# Ford F150 which plow should I get



## penguin828 (Nov 20, 2005)

Hi,
Im new to the site:waving: and have been reading up on info, I was looking for information on which type of plow I should get.
Actually, my cousin wants a plow on his truck, and asked if I could help him plow this year. I told him about this site, and he asked if I could find out want is a recommended plow for his truck.

He will be doing some family driveways and parking lots, and attempting to obtain some accounts. We have 1 paying account pretty much set, and will look for some more to get are feet wet.

He said he has a
2005 Ford F150 
FX4 Extended Cab V8
Auto trans.

Any recomendations?
I would assume a used plow...
what size?
Brand?

If you need any more info, please ask.
Thanks in advance for any advice possible.


----------



## danno (Sep 16, 2004)

With that truck, you`re limited to a size plow. No more than a 7 1/2 regular duty would be the limit.


----------



## itsgottobegreen (Mar 31, 2004)

Blizzard 760LT or the blizzard 760 speed wing. Both designed for 1/2 ton trucks. 

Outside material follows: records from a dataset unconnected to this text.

Lemma claim_promo_cases (now : clock) (g : game) (m : menu) :
  (promocode_used g = false
   /\ PyStr.upper (PyStr.strip (input_of m (selected m))) = current_time now
   /\ claim_promo now g m
      = (Stats._save_stats
           (set_promocode_used true (set_balance (balance g + 500.0)%float g)),
         set_messages "" "Promocode claimed! +₹500 added." m))
  \/
  (promocode_used g = false
   /\ PyStr.upper (PyStr.strip (input_of m (selected m))) <> current_time now
   /\ claim_promo now g m = (g, set_messages "Invalid promocode!" "" m))
  \/
  (promocode_used g = true
   /\ claim_promo now g m = (g, set_messages "Promocode already used!" "" m)).
Proof.
  unfold claim_promo. destruct (promocode_used g); simpl.
  - right. right. auto.
  - destruct (String.eqb _ _) eqn:E.
    + left. apply String.eqb_eq in E. auto.
    + right. left. apply String.eqb_neq in E. auto.
Qed.

Lemma press_p (now : clock) (u : string) (g : game) (m : menu) :
  selected m = PromoF ->
  handle_event now (KEYDOWN K_p u) g m
  = Ok (Stay (fst (claim_promo now g m)) (snd (claim_promo now g m))).
Proof. intros H. simpl. rewrite H. reflexivity. Qed.

End PromoFacts.

(** ** The mine count *)

Module MineCountFacts.

Lemma digit_val_nonneg (c : ascii) : 0 <= PyStr.digit_val c.
Proof. unfold PyStr.digit_val. lia. Qed.

Lemma digits_value_nonneg (s : string) :
  forall acc, 0 <= acc -> 0 <= PyStr.digits_value acc s.
Proof.
  induction s as [|c s IH]; cbn [PyStr.digits_value]; intros acc H; [exact H|].
  apply IH. pose proof (digit_val_nonneg c). lia.
Qed.

Lemma scaled_counts_checked :
  List.forallb scaled_count_ok (PyList.range 10000) = true.
Proof. vm_compute. reflexivity. Qed.

Lemma scaled_count_small (n : Z) (d : difficulty) :
  0 <= n < 10000 -> scaled_count n d = Ok (n * halves d / 2).
Proof.
  intros H. pose proof scaled_counts_checked as A.
  rewrite forallb_forall in A. specialize (A n).
  assert (Hin : In n (PyList.range 10000)) by now apply GridFacts.in_range.
  specialize (A Hin). unfold scaled_count_ok in A.
  rewrite forallb_forall in A. specialize (A d).
  assert (Hd : In d [Easy; Medium; Hard]) by (destruct d; simpl; auto).
  specialize (A Hd).
  destruct (scaled_count n d) as [k|]; [|discriminate].
  apply Z.eqb_eq in A. now subst.
Qed.

Lemma mine_count_scaled (input : string) (d : difficulty) :
  PyStr.isdigit input = true -> (String.length input <= 4300)%nat ->
  Menu.mine_count input d = scaled_count (PyStr.digits_value 0 input) d.
Proof.
  intros Hd Hl. unfold Menu.mine_count, PyStr.int. rewrite Hd.
  apply Nat.leb_le in Hl. rewrite Hl. reflexivity.
Qed.

End MineCountFacts.

(** ** The session raises nothing *)

Module TotalFacts.

Import Session GridFacts SessionFacts.
Local Open Scope float_scope.

Lemma click_total (mx my : Z) (g : game) (s : session) :
  session_ok s -> exists r, click mx my g s = Ok r /\ step_ok r.
Proof.
  intros [W Hc]. unfold click.
  destruct (mx <? GRID_SIZE)%Z; [|eexists; split; [reflexivity|now split]].
  apply Z.eqb_neq in Hc. rewrite Hc. apply Z.eqb_neq in Hc.
  destruct (_ && _ && _ && _) eqn:B; [|eexists; split; [reflexivity|now split]].
  apply andb_true_iff in B. destruct B as [B B4].
  apply andb_true_iff in B. destruct B as [B B3].
  apply andb_true_iff in B. destruct B as [B1 B2].
  apply Z.leb_le in B1, B3. apply Z.ltb_lt in B2, B4.
  assert (G : in_grid (grid_size s) (my / cell_size s) (mx / cell_size s))
    by (split; lia).
  destruct (get_cell_in_grid _ _ _ _ W G) as [b Hb]. rewrite Hb. simpl.
  destruct b; simpl; [eexists; split; [reflexivity|now split]|].
  destruct (set_cell_in_grid _ _ _ _ true W G) as [rv [Hset [W1 _]]].
  rewrite Hset. simpl.
  destruct (is_mine _ _ _).
  - destruct (reveal_all_in_grid _ rv W1) as [rv' [Hall _]].
    rewrite Hall. simpl. eexists. split; [reflexivity|exact I].
  - eexists. split; [reflexivity|]. split; [exact W1|exact Hc].
Qed.

Lemma handle_event_total (e : event) (g : game) (s : session) :
  session_ok s -> exists r, handle_event e g s = Ok r /\ step_ok r.
Proof.
  intros Hs. destruct e as [|k u|mx my|]; simpl.
  - eexists. split; [reflexivity|exact I].
  - destruct (negb (game_over s)); [destruct (key_eqb k K_c)|];
      eexists; (split; [reflexivity|]); try exact Hs; exact I.
  - destruct (negb (game_over s)); [now apply click_total|].
    eexists. split; [reflexivity|exact Hs].
  - eexists. split; [reflexivity|exact Hs].
Qed.

Lemma handle_events_total (evs : list event) :
  forall g s, session_ok s -> exists r, handle_events evs g s = Ok r /\ step_ok r.
Proof.
  induction evs as [|e rest IH]; simpl; intros g s Hs.
  - eexists. split; [reflexivity|exact Hs].
  - destruct (handle_event_total e g s Hs) as [r [E Hr]]. rewrite E. simpl.
    destruct r as [g' s'| |]; [now apply IH| |];
      eexists; (split; [reflexivity|exact I]).
Qed.

Lemma frame_total (evs : list event) (g : game) (s : session) :
  session_ok s -> exists r, frame evs g s = Ok r /\ step_ok r.
Proof.
  intros Hs. unfold frame.
  destruct (handle_events_total evs g s Hs) as [r [E Hr]]. rewrite E. simpl.
  destruct r as [g' s'| |]; try (eexists; split; [reflexivity|exact I]).
  unfold win_check. destruct Hr as [W Hc].
  destruct (WinFacts.check_game_won_spec (grid_size s') (revealed s')
              (mine_positions s') W) as [b [Hb _]].
  rewrite Hb. simpl.
  destruct (b && negb (game_over s')); eexists; (split; [reflexivity|]);
    [exact I|now split].
Qed.

Lemma frames_total (fs : list (list event)) :
  forall g s, session_ok s -> exists r, frames fs g s = Ok r.
Proof.
  induction fs as [|evs rest IH]; simpl; intros g s Hs.
  - now eexists.
  - destruct (frame_total evs g s Hs) as [r [E Hr]]. rewrite E. simpl.
    destruct r as [g' s'| |]; [now apply IH| |]; now eexists.
Qed.

Lemma all_positions_length (grid : Z) :
  In grid GRID_OPTIONS ->
  Z.of_nat (List.length (all_positions grid)) = (grid * grid)%Z.
Proof.
  simpl. intros [<-|[<-|[<-|[<-|[<-|[]]]]]]; vm_compute; reflexivity.
Qed.

Lemma cell_size_nonzero (grid : Z) :
  In grid GRID_OPTIONS -> (GRID_SIZE / grid)%Z <> 0%Z.
Proof.
  simpl. intros [<-|[<-|[<-|[<-|[<-|[]]]]]]; vm_compute; discriminate.
Qed.

(** A validated configuration runs without an exception, whatever the
    sample and the events are. *)
Theorem game_loop_total (grid n : Z) (bet : float) (smp : list (Z * Z))
        (fs : list (list event)) (g : game) :
  In grid GRID_OPTIONS -> (0 < n < grid * grid)%Z ->
  exists r, game_loop grid n bet smp fs g = Ok r.
Proof.
  intros Hg Hn. pose proof (CapFacts.grid_option_bounds grid Hg) as Hb.
  unfold game_loop, start.
  destruct (grid =? 0)%Z eqn:E0; [apply Z.eqb_eq in E0; lia|].
  rewrite (all_positions_length grid Hg).
  assert (C : ((n <? 0)%Z || (grid * grid <? n)%Z) = false).
  { apply orb_false_iff. split; apply Z.ltb_ge; lia. }
  rewrite C.
  destruct (CapFacts.of_int_small (grid * grid - n)) as [f [Hf _]]; [nia|].
  unfold PyFloat.int_mul. rewrite Hf. simpl.
  apply frames_total. split; simpl.
  - apply initial_well_shaped.
  - now apply cell_size_nonzero.
Qed.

Its hard to find used 1/2 ton plows. Because most people used 3/4 tons and bigger. Just remind him to go easy on that truck.


----------



## dirt digger (Feb 27, 2005)

i dont really know why people reccommend heavy plows to guys that are only doing small accounts...go with the snoway with downpressure. they are fairly lightweight, will be plenty plow for your needs, and have down pressure so they act like a heavier plow.


----------



## SLAMllc (Nov 11, 2005)

My advice would be, if you were serious about plowing as a business and adding more accounts trade that truck in and get a F250. It kills me when people buy these pretty brand new light duty trucks and talk about working them hard. If this is a business decision forget about the extra do-dads and put your money into the meat and potatoes of the truck. If there is extra money in the buget then get yourself some bells and whistles. I don't mean to sound like a jerk but I hear this all the time. In time maybe sooner than later you will be sorry for trying to run a plowing business with a F150. F250 and F350's are for work F150's are for weekend warriors and play. If the truck was for a carpenter or such where it just carried your tools to the job, you could be ok, but in plowing your truck is your tool. You wouldn't decide you wanted to be a carpenter and do framing with a 16 oz. hammer would you?


----------



## RamesesSnow23 (Jan 4, 2004)

Fisher RD 7'6", Blizzard 760, Boss 7'6", Western 7'6", Curtis LD 7'6", Snoway 7'6". All of the above are fine. Problem is your not going to find a used plow with the right mounts and wiring for an 05 F-150, at least not easily. If you have a brand new truck, no sense in putting a rusty old plow on it that could potentially be unreliable.

As far as plowing with 1/2 tons or even smaller vehicles, they are more then capeable of doing the job.


----------



## double b (Nov 9, 2005)

*answer to F150*

I have a 95 f-150 flareside extended cab I put a blizzard 760lt straight blade it only ways 50lbs more than the snowway but will hold up alot longer it only make my front end go down 1 inch, but make sure you counter balance for best results throw 6or7 cinder blocks in the bed I paided $3,600 for the set up and I will tell you it is one of the easiest plows to put on and off and i have had a fisher and this plow is 100 times better to use and better looking


----------



## QMVA (Oct 9, 2003)

This might help you. http://www.plowsite.com/showthread.php?t=29171By the way anyone know where this guy went hes only posted once.


----------



## penguin828 (Nov 20, 2005)

Thanks for all the advice guys.
Sorry I haven't responded sooner.
Just started a new job, and haven't had the time to respond.

I have told him a few suggestions that were posted, and I am printing out the last few posts as well, and he will be getting a plow this weekend.

It may be tough to find a used plow to fit on a F150, he may have to go new.
I may look into a snoway or the blizzard that had a good recomendation.
7'6 looks like the max. 

I'll let you all know what he gets.

Thanks again for all the info,


----------